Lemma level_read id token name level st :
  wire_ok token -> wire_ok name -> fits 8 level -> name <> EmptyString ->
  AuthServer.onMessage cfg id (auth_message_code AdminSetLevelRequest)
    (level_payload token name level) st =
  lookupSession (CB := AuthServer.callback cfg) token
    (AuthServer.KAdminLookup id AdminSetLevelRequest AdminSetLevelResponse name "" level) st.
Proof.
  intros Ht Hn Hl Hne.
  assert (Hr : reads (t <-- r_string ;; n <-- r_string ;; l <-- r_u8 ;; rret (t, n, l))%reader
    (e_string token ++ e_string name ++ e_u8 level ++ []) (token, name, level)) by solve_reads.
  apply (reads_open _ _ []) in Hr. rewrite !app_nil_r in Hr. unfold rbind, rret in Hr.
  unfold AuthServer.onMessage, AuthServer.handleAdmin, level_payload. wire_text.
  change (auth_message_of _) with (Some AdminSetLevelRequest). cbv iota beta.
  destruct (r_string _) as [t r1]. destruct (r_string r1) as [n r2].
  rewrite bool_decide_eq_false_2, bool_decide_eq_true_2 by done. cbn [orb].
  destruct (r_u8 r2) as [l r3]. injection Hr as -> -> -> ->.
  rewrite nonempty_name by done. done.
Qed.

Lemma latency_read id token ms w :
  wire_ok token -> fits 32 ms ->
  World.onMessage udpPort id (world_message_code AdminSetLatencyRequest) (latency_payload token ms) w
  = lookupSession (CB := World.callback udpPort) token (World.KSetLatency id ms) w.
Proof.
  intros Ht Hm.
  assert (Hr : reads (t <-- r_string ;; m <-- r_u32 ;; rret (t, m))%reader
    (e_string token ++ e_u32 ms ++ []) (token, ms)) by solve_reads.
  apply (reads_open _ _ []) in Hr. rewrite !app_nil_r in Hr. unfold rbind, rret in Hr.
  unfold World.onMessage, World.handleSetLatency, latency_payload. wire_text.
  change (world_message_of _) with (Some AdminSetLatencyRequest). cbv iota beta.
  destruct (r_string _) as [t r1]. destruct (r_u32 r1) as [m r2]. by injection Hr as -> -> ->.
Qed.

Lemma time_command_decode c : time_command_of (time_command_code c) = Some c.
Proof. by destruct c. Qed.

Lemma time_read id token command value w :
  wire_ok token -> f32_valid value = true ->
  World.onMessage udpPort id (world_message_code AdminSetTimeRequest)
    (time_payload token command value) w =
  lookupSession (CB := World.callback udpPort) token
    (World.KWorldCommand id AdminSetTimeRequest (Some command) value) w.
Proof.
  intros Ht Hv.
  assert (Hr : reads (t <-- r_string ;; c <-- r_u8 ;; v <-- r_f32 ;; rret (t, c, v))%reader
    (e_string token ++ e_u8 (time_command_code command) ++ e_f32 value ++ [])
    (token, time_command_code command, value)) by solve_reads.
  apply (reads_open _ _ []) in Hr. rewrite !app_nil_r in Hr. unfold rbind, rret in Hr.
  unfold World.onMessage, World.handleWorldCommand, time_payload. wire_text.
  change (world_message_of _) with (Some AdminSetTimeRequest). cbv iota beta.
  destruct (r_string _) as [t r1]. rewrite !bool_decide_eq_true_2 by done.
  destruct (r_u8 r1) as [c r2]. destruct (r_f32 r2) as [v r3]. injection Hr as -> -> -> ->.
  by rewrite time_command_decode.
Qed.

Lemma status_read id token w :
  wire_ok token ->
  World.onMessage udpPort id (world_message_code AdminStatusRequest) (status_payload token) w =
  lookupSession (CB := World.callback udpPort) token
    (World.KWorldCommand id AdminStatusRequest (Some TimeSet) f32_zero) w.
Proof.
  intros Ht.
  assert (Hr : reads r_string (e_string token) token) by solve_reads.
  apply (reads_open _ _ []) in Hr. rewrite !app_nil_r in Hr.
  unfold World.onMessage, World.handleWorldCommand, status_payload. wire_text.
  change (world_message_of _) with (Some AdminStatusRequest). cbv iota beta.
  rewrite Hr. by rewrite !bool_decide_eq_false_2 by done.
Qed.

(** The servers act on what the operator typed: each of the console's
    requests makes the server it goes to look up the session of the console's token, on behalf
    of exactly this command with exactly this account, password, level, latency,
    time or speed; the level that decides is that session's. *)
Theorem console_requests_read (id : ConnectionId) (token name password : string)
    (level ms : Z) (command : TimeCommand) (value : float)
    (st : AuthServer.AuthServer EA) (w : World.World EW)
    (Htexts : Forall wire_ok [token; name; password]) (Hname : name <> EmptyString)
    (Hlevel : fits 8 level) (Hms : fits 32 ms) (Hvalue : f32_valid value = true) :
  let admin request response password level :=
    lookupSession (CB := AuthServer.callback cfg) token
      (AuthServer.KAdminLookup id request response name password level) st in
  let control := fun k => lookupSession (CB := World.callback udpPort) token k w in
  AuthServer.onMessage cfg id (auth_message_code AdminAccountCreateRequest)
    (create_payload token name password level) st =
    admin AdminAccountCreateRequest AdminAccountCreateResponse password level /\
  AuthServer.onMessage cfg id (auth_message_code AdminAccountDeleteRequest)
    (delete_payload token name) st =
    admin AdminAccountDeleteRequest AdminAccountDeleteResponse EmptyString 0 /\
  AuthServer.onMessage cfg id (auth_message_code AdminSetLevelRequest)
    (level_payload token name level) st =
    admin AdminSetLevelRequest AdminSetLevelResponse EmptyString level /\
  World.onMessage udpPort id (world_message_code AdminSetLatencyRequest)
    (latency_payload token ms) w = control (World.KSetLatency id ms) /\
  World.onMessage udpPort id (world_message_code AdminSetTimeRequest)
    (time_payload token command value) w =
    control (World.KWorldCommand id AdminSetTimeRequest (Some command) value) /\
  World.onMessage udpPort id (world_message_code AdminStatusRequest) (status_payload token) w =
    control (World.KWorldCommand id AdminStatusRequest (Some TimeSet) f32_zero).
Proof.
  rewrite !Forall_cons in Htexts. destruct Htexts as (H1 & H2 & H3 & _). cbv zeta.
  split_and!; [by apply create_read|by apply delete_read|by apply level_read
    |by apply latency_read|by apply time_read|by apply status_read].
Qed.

◆ **Work instructions**
Search the material for the word "EmptyString" and copy each line where it occurs.

◆ **Response to the exercise**
  wire_ok token -> wire_ok name -> fits 8 level -> name <> EmptyString ->
    (Htexts : Forall wire_ok [token; name; password]) (Hname : name <> EmptyString)
    admin AdminAccountDeleteRequest AdminAccountDeleteResponse EmptyString 0 /\
    admin AdminSetLevelRequest AdminSetLevelResponse EmptyString level /\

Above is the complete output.